Итак, вместо наркоза мне сделали десяток уколов новокаина в живот, выждали минут пятнадцать, и хирург принялся вскрывать брюшную полость. Пока он резал живот, было очень больно, но все же терпимо. А вот до матки новокаин не дошел вообще, резали по живому, я выла от боли, как зверь, несколько раз теряла сознание, тогда хирург прерывался, и мною занимался терапевт (он сам мне потом рассказывал). Когда достали ребенка, слава богу, живого и здорового, и начали меня зашивать, действие новокаина на живот уже тоже кончилось, и я прошла через все это, в сущности, без всякого обезболивания. На этом последнем этапе, уже зная, что у меня родился сын, и бесконечно счастливая, я пыталась воздержаться от крика, но не смогла и в конце концов потеряла сознание надолго. Очнулась уже не на операционном столе, а в палате, рядом сидел терапевт, не отходивший от меня ни на шаг.
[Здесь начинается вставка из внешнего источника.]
(** * SoundHaven server: a shallow embedding of [src/index.ts]

    The Express handlers of the SoundHaven backend are embedded as
    functions over an explicit world: the relational store behind the
    Prisma client, the trace of calls made to the upstream Spotify
    service, and the cookie operations attached to the response.
    Upstream answers, the clock and the random shuffle are inputs of a
    request. *)

From Stdlib Require Import String Ascii List Bool Arith ZArith Lia Permutation.
From Stdlib Require Import DecimalString.
Import ListNotations.

Open Scope string_scope.
Open Scope list_scope.

(* ================================================================== *)
(** * JavaScript values as the handlers use them *)
(* ================================================================== *)

Module JS.

(** [string | undefined]: a missing query parameter, cookie, header or
    body field is [None]. *)
Definition value := option string.

(** Truthiness of a [string | undefined]: [undefined] and the empty
    string are falsy. *)
Definition truthy (v : value) : bool :=
  match v with
  | Some (String _ _) => true
  | _ => false
  end.

(** [a === b] on [string | undefined]. *)
Definition strict_eq (a b : value) : bool :=
  match a, b with
  | None, None => true
  | Some x, Some y => String.eqb x y
  | _, _ => false
  end.

(** A value interpolated in a template literal or given to
    [URLSearchParams]: [undefined] prints as the word. *)
Definition to_string (v : value) : string :=
  match v with
  | Some s => s
  | None => "undefined"
  end.

(** [s.replace(pat, rep)] with a string pattern: the first occurrence
    only. *)
Fixpoint replace (pat rep s : string) : string :=
  if String.prefix pat s
  then rep ++ substring (String.length pat) (String.length s - String.length pat) s
  else match s with
       | EmptyString => EmptyString
       | String c s' => String c (replace pat rep s')
       end.

(** [s.split(" ")[1]]: the second space-separated field, if any. *)
Fixpoint split_on (sep : ascii) (cur : string) (s : string) : list string :=
  match s with
  | EmptyString => [cur]
  | String c s' =>
      if Ascii.eqb c sep then cur :: split_on sep EmptyString s'
      else split_on sep (cur ++ String c EmptyString) s'
  end.

Definition split_space (s : string) : list string := split_on " "%char EmptyString s.

(** [toLowerCase] on the ASCII letters.  The handlers compare the
    result with an ASCII word none of whose letters is the lower case
    of a character outside ASCII. *)
Definition lower_ascii (c : ascii) : ascii :=
  let n := nat_of_ascii c in
  if Nat.leb 65 n && Nat.leb n 90 then ascii_of_nat (n + 32) else c.

Fixpoint toLowerCase (s : string) : string :=
  match s with
  | EmptyString => EmptyString
  | String c s' => String (lower_ascii c) (toLowerCase s')
  end.

(** [URLSearchParams.prototype.toString]: the serializer of
    [application/x-www-form-urlencoded] over the UTF-8 bytes of the
    names and values. *)
Definition hex_digit (n : nat) : ascii :=
  ascii_of_nat (if Nat.ltb n 10 then 48 + n else 55 + n).

Definition unreserved (c : ascii) : bool :=
  let n := nat_of_ascii c in
  (Nat.leb 48 n && Nat.leb n 57) || (Nat.leb 65 n && Nat.leb n 90)
  || (Nat.leb 97 n && Nat.leb n 122)
  || Nat.eqb n 42 || Nat.eqb n 45 || Nat.eqb n 46 || Nat.eqb n 95.

Fixpoint urlencode (s : string) : string :=
  match s with
  | EmptyString => EmptyString
  | String c s' =>
      if unreserved c then String c (urlencode s')
      else if Ascii.eqb c " "%char then String "+"%char (urlencode s')
      else String "%"%char
             (String (hex_digit (nat_of_ascii c / 16))
                (String (hex_digit (nat_of_ascii c mod 16)) (urlencode s')))
  end.

Definition form_urlencoded (l : list (string * string)) : string :=
  String.concat "&" (map (fun kv => (urlencode (fst kv) ++ "=" ++ urlencode (snd kv))%string) l).

(** A number printed in a template literal. *)
Definition of_nat (n : nat) : string := NilEmpty.string_of_uint (Nat.to_uint n).

End JS.

(* ================================================================== *)
(** * The relational store ([prisma/schema.prisma], [prisma/migrations]) *)
(* ================================================================== *)

(** Generated [cuid()] keys are abstracted to the serial number of the
    generation; [autoincrement()] keys are serial numbers already.
    [DateTime] is milliseconds since the epoch. *)

Record DiscoveryLog := mkDiscoveryLog {
  dl_id : nat;
  dl_userId : string;
  dl_cardTitle : string;
  dl_trackUri : string;
  dl_added : bool;
  dl_createdAt : Z
}.

Record UserPlaylist := mkUserPlaylist {
  up_id : nat;
  up_userId : string;
  up_playlistId : string;
  up_createdAt : Z
}.

Record Card := mkCard {
  card_id : nat;
  card_title : string;
  card_artist : string;
  card_uri : string;
  card_img : string;
  card_cover : string;
  card_description : string
}.

Record DailyCard := mkDailyCard {
  dc_id : nat;
  dc_userId : string;
  dc_cardId : nat;
  dc_date : Z
}.

(** The four tables in row order, and the key generators. *)
Record Store := mkStore {
  discoveryLog : list DiscoveryLog;
  userPlaylist : list UserPlaylist;
  card : list Card;
  dailyCard : list DailyCard;
  next_cuid : nat;
  next_card_id : nat;
  next_daily_id : nat
}.

Definition empty_store : Store := mkStore [] [] [] [] 0 1 1.

(* ================================================================== *)
(** * The upstream service ([types/spotify.d.ts]) *)
(* ================================================================== *)

Record SpotifyUser := mkSpotifyUser {
  su_id : JS.value;               (* absent in an error payload *)
  su_display_name : JS.value;
  su_image_url : JS.value         (* images?.[0]?.url *)
}.

Record SpotifyPlaylist := mkSpotifyPlaylist {
  sp_id : string;
  sp_name : string
}.

Record SpotifyPlaylistsResponse := mkPlaylists {
  items : list SpotifyPlaylist;
  next : JS.value                 (* string | null *)
}.

Record SpotifyTokenResponse := mkToken {
  access_token : string;
  token_type : string;
  expires_in : Z;
  refresh_token : JS.value;       (* refresh_token?: string *)
  scope : string
}.

Record SpotifyErrorResponse := mkTokenError {
  error : string;
  error_description : JS.value
}.

(** What the token endpoint answers: one of the two declared payloads. *)
Inductive TokenPayload :=
| TokenData (t : SpotifyTokenResponse)
| TokenError (e : SpotifyErrorResponse).

(** [data.access_token] and [data.refresh_token] on either payload. *)
Definition payload_access_token (d : TokenPayload) : JS.value :=
  match d with
  | TokenData t => Some (access_token t)
  | TokenError _ => None
  end.

Definition payload_refresh_token (d : TokenPayload) : JS.value :=
  match d with
  | TokenData t => refresh_token t
  | TokenError _ => None
  end.

Definition payload_expires_in (d : TokenPayload) : option Z :=
  match d with
  | TokenData t => Some (expires_in t)
  | TokenError _ => None
  end.

(** The calls a handler makes to the upstream service. *)
Inductive Call :=
| PostToken (form : list (string * string))
| GetMe (token : string)
| GetPlaylist (token : string) (playlistId : string)
| GetPlaylists (token : string) (url : string)
| PostPlaylist (token : string) (userId : string) (name description : string) (public : bool)
| PostTracks (token : string) (playlistId : string) (uris : list string).

(** The answers of the upstream service during one request.  [None] is
    a [fetch] whose promise rejects, or whose body is not the declared
    payload so that the next use of it throws. *)
Record Upstream := mkUpstream {
  token_endpoint : list (string * string) -> option (bool * TokenPayload);
  me_endpoint : string -> option SpotifyUser;
  playlist_endpoint : string -> string -> option nat;
  playlists_endpoint : string -> string -> option SpotifyPlaylistsResponse;
  create_endpoint : string -> string -> option SpotifyPlaylist;
  tracks_endpoint : string -> string -> list string -> option (bool * JS.value)
}.

(* ================================================================== *)
(** * Responses, cookies and the world of a request *)
(* ================================================================== *)

Record CookieOptions := mkCookieOptions {
  httpOnly : bool;
  sameSite : string;
  secure : option bool;
  maxAge : option Z
}.

(** [res.cookie] and [res.clearCookie]. *)
Inductive CookieOp :=
| SetCookie (name : string) (val : JS.value) (opts : CookieOptions)
| ClearCookie (name : string) (opts : option CookieOptions).

(** The bodies the handlers send. *)
Inductive Body :=
| ReasonPhrase                                  (* of [sendStatus] *)
| Text (s : string)
| ErrorJson (msg : string)                      (* { error } *)
| MessageJson (msg : string)                    (* { message } *)
| UpstreamJson (data : TokenPayload)            (* the upstream body, verbatim *)
| TokenJson (access : JS.value) (expires : option Z) (* { access_token, expires_in } *)
| PlaylistIdJson (playlist_id : string)         (* { playlist_id } *)
| SuccessJson                                   (* { success: true } *)
| ExistsJson (b : bool)                         (* { exists } *)
| RecordedJson (msg : string) (id : nat)        (* { message, id } *)
| LogJson (l : DiscoveryLog)
| LogsJson (ls : list DiscoveryLog)
| CardsJson (cs : list Card)
| MeJson (userId : string) (avatarUrl displayName : JS.value).
Lemma tag_step_sound (row u : val) (g : jsmap ImageItem) (d : jsmap TagDefinition)
      (st' : flat_state) :
  sound {| groupedImages := g; recoveredDefs := d |} ->
  tag_step row u g d = Ok st' ->
  sound st'.
Proof.
  intros S. unfold tag_step.
  destruct (map_get u g) as [img|] eqn:Hget; [|intros [= <-]; exact S].
  destruct (or_else (prop row "tag name") (prop row "tag_name"))
    as [| | | |name| |] eqn:Htn; try (intros [= <-]; exact S).
  cbv zeta.
  destruct (truthy (VStr name) && is_string (VStr name) && negb (Str.trim name =? ""))
    eqn:G; [|intros [= <-]; exact S].
  apply andb_true_iff in G. destruct G as [_ G]. apply negb_true_iff in G.
  apply String.eqb_neq in G.
  intros [= <-].
  destruct S as [S1 S2 S3 S4 S5 S6 S7 S8]. cbn [groupedImages recoveredDefs] in *.
  assert (Hu : map_has u g = true) by (unfold map_has; now rewrite Hget).
  set (img' := with_tags img (tags img ++ [VStr name])).
  set (def := {| tag := VStr name;
                 title1 := or_else (prop row "title1") (VStr "");
                 title2 := or_else (prop row "title2") (VStr "");
                 content := or_else (prop row "content") (VStr "") |}).
  set (g' := if includes (VStr name) (tags img) then g else map_set u img' g).
  set (d' := if map_has (VStr name) d then d else map_set (VStr name) def d).
  assert (Kg : map fst g' = map fst g).
  { unfold g'. destruct (includes _ _); [reflexivity|]. now rewrite keys_map_set, Hu. }
  assert (Gg : forall k x, map_get k g' = Some x ->
                 map_get k g = Some x
                 \/ (x = img' /\ map_get k g = Some img)).
  { unfold g'. destruct (includes _ _); [auto|]. intros k x.
    rewrite ExportFacts.map_get_set. destruct (strict_eq u k) eqn:E; [|auto].
    apply ExportFacts.strict_eq_true in E. subst k. intros [= <-]. auto. }
  assert (Hd' : forall t, map_has t d = true -> map_has t d' = true).
  { unfold d'. destruct (map_has (VStr name) d); [auto|]. intros t.
    apply has_after_set. }
  assert (Hname : map_has (VStr name) d' = true).
  { unfold d'. destruct (map_has (VStr name) d) eqn:E; [exact E|].
    unfold map_has. rewrite ExportFacts.map_get_set. cbn [strict_eq].
    now rewrite String.eqb_refl. }
  assert (Gd : forall t x, map_get t d' = Some x ->
                 map_get t d = Some x \/ (t = VStr name /\ x = def)).
  { unfold d'. destruct (map_has (VStr name) d); [auto|]. intros t x.
    rewrite ExportFacts.map_get_set. destruct (strict_eq (VStr name) t) eqn:E; [|auto].
    apply ExportFacts.strict_eq_true in E. subst t. intros [= <-]. auto. }
  assert (Gin : exists x, map_get u g' = Some x /\ In (VStr name) (tags x)).
  { unfold g'. destruct (includes (VStr name) (tags img)) eqn:E.
    - exists img. split; [exact Hget|]. now apply includes_str.
    - exists img'. rewrite ExportFacts.map_get_set.
      assert (Huu : strict_eq u u = true).
      { apply is_string_refl. apply map_get_In in Hget.
        rewrite Forall_forall in S2. apply (S2 u).
        apply in_map_iff. exists (u, img). auto. }
      rewrite Huu. split; [reflexivity|]. cbn [tags img' with_tags].
      apply in_or_app. right. now left. }
  assert (Gkeep : forall k x, map_get k g = Some x ->
                    exists x', map_get k g' = Some x'
                               /\ forall t, In t (tags x) -> In t (tags x')).
  { unfold g'. destruct (includes _ _); [eauto|]. intros k x Hk.
    rewrite ExportFacts.map_get_set. destruct (strict_eq u k) eqn:E.
    - apply ExportFacts.strict_eq_true in E. subst k.
      rewrite Hget in Hk. injection Hk as <-. exists img'. split; [reflexivity|].
      intros t Ht. cbn [tags img' with_tags]. apply in_or_app. now left.
    - eauto. }
  constructor; cbn [groupedImages recoveredDefs]; fold g' d'.
  - now rewrite Kg.
  - now rewrite Kg.
  - intros k x Hk. destruct (Gg k x Hk) as [H|[-> H]]; [now apply S3|].
    cbn [url img' with_tags]. now apply S3.
  - unfold d'. destruct (map_has (VStr name) d) eqn:E; [exact S4|].
    now apply keys_fresh.
  - unfold d'. destruct (map_has (VStr name) d) eqn:E; [exact S5|].
    rewrite keys_map_set, E. apply Forall_app. split; [exact S5|]. now repeat constructor.
  - intros t x Ht. destruct (Gd t x Ht) as [H|[-> ->]]; [now apply S6|].
    split; [reflexivity|]. exists name. auto.
  - intros k x t Hk Ht. destruct (Gg k x Hk) as [H|[-> H]].
    + apply Hd'. eapply S7; eassumption.
    + cbn [tags img' with_tags] in Ht. apply in_app_or in Ht.
      destruct Ht as [Ht|[<-|[]]]; [|exact Hname].
      apply Hd'. eapply S7; eassumption.
  - intros t x Ht. destruct (Gd t x Ht) as [H|[-> ->]].
    + destruct (S8 t x H) as (k & y & Hk & Hy).
      destruct (Gkeep k y Hk) as (y' & Hk' & Hsub). exists k, y'. auto.
    + destruct Gin as (x & Hx & Hin). exists u, x. auto.
Qed.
Как раз за несколько недель до своей операции я прочитала в газете, что первая в мире женщина-космонавт Валентина Терешкова произвела на свет дочку. Об этой дочери Терешковой тогда много говорили в Москве. Рассказывали, что Хрущев чуть ли не насильно, несмотря на ее возражения, заставил ее выйти замуж за космонавта Николаева (этот брак действительно очень скоро распался), так как ему надо было знать, якобы в интересах науки, какой ребенок родится от пары, побывавшей в космосе. И было известно, что во избежание какого-либо риска для ребенка Терешковой сделали кесарево сечение. Придя в себя, я вспомнила все это и спросила терапевта, возможно ли, чтобы наша первая космонавтка пережила такие же муки, как я. Тот расхохотался и сказал: «Полноте! Для таких, как она, существуют совсем другие обезболивающие средства. Уже давно, впрочем, широко применяемые во всех цивилизованных странах». Да, во всех, кроме первой страны победившего социализма, где, согласно повторяемым без конца лозунгам, все делалось во имя человека и для его блага. Только значительно позднее, не помню точно, в каком году, но, во всяком случае, когда мой Леня уже ходил в школу, в одной из московских газет выступил со статьей главный гинеколог Советского Союза. Он писал, что в нашей стране гинекологические операции проводятся на допотопном уровне и с этим пора кончать, так как это позор и срам. Очевидно, это выступление подействовало на власти, и где-то в середине 1970-х в нашей хирургии закончилось такое резание живого тела. Ну а я с той поры стала почти совсем нечувствительна к боли. И в случаях, когда люди обычно охают и стонут, остаюсь совершенно спокойной. После пережитой тогда муки, которую я не могла потом забыть долгие годы, обычная боль кажется мне сущим пустяком.